Every line below from the one containing "which is about" through the one containing "(Parked old). split; [constructor|]. by split." must be transcribed exactly. Omit all lines outside that stretch.
Top of Exercise materials
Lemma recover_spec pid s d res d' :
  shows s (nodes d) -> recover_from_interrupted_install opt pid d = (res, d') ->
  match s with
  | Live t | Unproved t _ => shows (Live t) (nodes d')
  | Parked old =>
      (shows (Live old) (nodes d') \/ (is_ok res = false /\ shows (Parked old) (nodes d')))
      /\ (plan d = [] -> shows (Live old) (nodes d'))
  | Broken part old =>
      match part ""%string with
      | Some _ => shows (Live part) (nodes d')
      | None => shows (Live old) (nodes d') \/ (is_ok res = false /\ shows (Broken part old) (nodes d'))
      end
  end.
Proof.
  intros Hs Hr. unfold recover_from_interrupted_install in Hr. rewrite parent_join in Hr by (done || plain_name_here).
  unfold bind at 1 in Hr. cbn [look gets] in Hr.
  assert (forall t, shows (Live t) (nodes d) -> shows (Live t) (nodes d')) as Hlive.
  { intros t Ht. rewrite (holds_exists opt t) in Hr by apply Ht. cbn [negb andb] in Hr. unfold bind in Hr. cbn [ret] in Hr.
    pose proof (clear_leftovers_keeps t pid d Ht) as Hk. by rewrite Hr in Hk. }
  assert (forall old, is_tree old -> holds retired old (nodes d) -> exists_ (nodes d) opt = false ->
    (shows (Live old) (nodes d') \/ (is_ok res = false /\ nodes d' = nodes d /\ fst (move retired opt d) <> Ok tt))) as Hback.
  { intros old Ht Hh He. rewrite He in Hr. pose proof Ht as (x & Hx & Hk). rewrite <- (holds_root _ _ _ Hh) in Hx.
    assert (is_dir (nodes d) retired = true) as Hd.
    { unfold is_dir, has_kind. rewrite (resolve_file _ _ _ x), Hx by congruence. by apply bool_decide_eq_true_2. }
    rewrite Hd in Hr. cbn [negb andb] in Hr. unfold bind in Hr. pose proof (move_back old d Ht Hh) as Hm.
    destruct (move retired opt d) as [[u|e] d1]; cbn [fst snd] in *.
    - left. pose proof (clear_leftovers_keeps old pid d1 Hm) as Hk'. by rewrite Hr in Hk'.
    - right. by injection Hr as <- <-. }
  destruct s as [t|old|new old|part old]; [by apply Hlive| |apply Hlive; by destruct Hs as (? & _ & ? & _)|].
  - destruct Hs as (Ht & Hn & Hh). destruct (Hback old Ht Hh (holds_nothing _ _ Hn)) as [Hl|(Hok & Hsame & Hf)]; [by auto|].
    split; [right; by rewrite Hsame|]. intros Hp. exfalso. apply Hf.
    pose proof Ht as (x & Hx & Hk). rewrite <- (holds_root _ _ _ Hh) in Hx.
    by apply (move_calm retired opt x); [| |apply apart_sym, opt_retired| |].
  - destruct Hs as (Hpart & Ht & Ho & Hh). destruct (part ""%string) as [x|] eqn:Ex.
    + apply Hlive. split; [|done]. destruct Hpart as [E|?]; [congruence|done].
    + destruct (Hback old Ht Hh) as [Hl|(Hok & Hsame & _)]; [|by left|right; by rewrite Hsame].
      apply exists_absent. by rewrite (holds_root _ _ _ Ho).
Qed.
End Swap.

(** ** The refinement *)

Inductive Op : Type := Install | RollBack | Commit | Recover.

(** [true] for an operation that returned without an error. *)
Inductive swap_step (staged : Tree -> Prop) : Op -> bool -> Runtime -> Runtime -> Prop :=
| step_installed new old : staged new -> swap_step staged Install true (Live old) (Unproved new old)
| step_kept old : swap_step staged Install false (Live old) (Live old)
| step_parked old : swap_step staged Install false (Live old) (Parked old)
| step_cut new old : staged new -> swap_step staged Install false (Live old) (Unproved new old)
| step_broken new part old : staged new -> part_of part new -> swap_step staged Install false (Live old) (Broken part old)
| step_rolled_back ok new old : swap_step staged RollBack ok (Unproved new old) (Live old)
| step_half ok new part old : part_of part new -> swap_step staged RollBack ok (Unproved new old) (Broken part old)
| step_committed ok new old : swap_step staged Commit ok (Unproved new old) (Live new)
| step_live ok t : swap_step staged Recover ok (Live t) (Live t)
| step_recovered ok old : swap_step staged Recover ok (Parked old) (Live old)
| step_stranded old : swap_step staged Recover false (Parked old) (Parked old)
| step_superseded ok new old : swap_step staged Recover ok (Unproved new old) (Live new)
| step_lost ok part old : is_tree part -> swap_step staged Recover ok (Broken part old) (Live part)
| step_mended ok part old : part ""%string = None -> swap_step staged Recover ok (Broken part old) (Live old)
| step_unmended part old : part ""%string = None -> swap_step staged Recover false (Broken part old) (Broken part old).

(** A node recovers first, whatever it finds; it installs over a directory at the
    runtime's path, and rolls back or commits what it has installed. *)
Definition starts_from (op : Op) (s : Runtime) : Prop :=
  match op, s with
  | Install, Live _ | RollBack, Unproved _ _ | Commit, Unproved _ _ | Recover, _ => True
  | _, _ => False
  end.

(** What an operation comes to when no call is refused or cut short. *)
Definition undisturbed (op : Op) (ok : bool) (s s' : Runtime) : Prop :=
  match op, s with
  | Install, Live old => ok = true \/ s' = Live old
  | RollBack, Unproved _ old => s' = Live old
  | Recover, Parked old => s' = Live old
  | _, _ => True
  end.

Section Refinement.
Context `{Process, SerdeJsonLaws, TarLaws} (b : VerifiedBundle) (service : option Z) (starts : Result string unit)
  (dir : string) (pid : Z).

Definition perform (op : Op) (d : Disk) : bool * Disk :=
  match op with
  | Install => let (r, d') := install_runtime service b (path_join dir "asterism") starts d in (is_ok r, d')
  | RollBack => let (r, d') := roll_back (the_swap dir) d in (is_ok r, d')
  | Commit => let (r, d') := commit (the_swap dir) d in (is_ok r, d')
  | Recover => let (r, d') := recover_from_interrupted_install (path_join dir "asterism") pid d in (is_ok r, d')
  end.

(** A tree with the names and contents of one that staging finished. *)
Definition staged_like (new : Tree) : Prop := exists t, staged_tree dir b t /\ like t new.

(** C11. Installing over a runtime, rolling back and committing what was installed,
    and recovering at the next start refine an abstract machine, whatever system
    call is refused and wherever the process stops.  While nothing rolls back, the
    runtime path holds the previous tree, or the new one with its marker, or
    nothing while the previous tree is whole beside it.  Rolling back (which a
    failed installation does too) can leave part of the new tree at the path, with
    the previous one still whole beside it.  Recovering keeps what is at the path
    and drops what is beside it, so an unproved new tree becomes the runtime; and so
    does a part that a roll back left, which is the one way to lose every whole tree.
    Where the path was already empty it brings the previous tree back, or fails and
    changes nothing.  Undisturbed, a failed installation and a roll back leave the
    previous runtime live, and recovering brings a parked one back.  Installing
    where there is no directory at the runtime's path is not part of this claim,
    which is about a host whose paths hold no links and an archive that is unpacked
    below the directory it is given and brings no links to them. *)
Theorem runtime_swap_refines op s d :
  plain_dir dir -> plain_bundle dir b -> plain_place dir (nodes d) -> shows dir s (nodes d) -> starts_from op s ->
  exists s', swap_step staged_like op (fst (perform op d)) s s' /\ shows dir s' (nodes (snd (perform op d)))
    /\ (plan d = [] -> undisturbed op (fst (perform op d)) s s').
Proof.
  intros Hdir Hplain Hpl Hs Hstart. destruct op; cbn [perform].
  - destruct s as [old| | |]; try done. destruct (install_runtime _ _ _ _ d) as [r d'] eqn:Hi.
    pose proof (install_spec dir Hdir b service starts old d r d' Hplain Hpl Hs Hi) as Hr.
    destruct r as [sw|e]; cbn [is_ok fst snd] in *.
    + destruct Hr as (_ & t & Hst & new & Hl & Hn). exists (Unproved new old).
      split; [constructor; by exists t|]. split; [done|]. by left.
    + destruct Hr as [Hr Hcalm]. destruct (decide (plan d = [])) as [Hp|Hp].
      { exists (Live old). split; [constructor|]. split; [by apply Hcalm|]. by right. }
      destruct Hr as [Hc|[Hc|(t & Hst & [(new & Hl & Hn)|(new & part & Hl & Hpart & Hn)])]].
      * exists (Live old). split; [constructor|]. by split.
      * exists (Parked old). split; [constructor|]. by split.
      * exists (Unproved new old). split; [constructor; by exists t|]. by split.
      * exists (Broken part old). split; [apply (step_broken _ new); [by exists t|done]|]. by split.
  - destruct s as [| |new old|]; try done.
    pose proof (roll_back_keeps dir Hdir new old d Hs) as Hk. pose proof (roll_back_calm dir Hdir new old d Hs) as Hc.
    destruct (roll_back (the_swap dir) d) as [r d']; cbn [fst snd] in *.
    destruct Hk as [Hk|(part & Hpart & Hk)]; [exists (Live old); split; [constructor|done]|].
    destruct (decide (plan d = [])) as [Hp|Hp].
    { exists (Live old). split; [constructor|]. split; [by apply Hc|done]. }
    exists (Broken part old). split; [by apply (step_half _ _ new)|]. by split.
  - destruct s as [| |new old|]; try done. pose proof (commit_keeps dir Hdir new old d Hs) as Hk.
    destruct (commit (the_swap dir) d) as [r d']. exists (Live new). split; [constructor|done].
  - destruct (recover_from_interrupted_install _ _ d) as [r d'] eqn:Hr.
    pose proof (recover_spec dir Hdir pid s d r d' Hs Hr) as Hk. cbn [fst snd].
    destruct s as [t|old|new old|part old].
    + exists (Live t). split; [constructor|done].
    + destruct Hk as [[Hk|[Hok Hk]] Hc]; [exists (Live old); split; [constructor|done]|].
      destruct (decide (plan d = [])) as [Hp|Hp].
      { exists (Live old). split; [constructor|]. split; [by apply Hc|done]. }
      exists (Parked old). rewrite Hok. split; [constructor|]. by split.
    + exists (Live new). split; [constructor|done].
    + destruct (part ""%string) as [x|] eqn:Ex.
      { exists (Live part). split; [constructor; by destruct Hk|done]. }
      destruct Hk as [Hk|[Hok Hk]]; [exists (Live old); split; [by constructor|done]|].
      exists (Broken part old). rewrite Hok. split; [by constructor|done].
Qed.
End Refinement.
Bottom of Exercise materials
> Exercise result
    which is about a host whose paths hold no links and an archive that is unpacked
    below the directory it is given and brings no links to them. *)
Theorem runtime_swap_refines op s d :
  plain_dir dir -> plain_bundle dir b -> plain_place dir (nodes d) -> shows dir s (nodes d) -> starts_from op s ->
  exists s', swap_step staged_like op (fst (perform op d)) s s' /\ shows dir s' (nodes (snd (perform op d)))
    /\ (plan d = [] -> undisturbed op (fst (perform op d)) s s').
Proof.
  intros Hdir Hplain Hpl Hs Hstart. destruct op; cbn [perform].
  - destruct s as [old| | |]; try done. destruct (install_runtime _ _ _ _ d) as [r d'] eqn:Hi.
    pose proof (install_spec dir Hdir b service starts old d r d' Hplain Hpl Hs Hi) as Hr.
    destruct r as [sw|e]; cbn [is_ok fst snd] in *.
    + destruct Hr as (_ & t & Hst & new & Hl & Hn). exists (Unproved new old).
      split; [constructor; by exists t|]. split; [done|]. by left.
    + destruct Hr as [Hr Hcalm]. destruct (decide (plan d = [])) as [Hp|Hp].
      { exists (Live old). split; [constructor|]. split; [by apply Hcalm|]. by right. }
      destruct Hr as [Hc|[Hc|(t & Hst & [(new & Hl & Hn)|(new & part & Hl & Hpart & Hn)])]].
      * exists (Live old). split; [constructor|]. by split.
      * exists (Parked old). split; [constructor|]. by split.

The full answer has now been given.